Dataset entries:
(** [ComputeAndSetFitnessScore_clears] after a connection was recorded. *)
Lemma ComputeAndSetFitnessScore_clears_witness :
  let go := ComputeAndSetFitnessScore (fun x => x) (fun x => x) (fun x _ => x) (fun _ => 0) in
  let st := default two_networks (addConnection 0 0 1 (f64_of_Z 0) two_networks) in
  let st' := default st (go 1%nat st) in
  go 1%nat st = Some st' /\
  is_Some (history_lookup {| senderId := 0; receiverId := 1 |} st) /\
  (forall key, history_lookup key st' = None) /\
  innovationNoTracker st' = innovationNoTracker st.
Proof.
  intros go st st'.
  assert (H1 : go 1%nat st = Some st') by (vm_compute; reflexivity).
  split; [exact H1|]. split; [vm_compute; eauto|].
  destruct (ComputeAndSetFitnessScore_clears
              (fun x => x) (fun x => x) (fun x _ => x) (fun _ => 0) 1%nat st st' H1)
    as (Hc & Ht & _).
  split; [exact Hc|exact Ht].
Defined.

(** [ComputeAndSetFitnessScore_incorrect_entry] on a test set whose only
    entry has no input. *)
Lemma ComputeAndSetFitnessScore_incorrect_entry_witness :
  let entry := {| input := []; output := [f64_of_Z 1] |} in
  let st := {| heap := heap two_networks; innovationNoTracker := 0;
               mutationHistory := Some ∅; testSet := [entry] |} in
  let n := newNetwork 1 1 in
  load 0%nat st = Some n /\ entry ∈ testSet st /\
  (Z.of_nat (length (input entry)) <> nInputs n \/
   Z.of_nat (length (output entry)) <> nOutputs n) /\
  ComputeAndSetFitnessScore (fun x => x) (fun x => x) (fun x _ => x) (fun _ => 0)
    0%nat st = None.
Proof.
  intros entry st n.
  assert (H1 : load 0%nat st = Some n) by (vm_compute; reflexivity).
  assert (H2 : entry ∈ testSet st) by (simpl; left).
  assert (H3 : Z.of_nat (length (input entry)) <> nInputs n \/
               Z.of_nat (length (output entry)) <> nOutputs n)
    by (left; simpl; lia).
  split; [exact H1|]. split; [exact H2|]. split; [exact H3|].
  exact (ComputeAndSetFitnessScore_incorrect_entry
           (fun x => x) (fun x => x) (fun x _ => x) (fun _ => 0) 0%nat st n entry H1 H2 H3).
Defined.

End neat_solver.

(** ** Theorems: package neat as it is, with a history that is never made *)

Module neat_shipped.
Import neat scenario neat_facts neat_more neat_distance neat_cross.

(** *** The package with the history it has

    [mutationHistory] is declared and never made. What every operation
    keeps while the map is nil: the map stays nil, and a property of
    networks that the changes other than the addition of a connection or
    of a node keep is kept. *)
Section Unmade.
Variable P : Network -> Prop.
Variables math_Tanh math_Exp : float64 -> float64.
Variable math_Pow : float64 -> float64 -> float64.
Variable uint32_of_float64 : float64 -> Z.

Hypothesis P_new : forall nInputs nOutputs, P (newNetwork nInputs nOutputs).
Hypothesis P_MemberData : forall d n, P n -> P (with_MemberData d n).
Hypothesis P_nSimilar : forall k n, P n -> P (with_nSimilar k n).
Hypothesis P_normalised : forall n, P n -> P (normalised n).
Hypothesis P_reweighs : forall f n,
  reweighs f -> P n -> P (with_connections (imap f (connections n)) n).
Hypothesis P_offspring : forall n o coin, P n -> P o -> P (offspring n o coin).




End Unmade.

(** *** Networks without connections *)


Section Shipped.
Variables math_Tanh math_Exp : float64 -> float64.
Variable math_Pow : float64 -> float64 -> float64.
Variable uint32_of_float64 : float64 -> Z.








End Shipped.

## PROBLEM
Go through the entries and copy every line that has "Hypothesis".

## RESPONSE AREA
Hypothesis P_new : forall nInputs nOutputs, P (newNetwork nInputs nOutputs).
Hypothesis P_MemberData : forall d n, P n -> P (with_MemberData d n).
Hypothesis P_nSimilar : forall k n, P n -> P (with_nSimilar k n).
Hypothesis P_normalised : forall n, P n -> P (normalised n).
Hypothesis P_reweighs : forall f n,
Hypothesis P_offspring : forall n o coin, P n -> P o -> P (offspring n o coin).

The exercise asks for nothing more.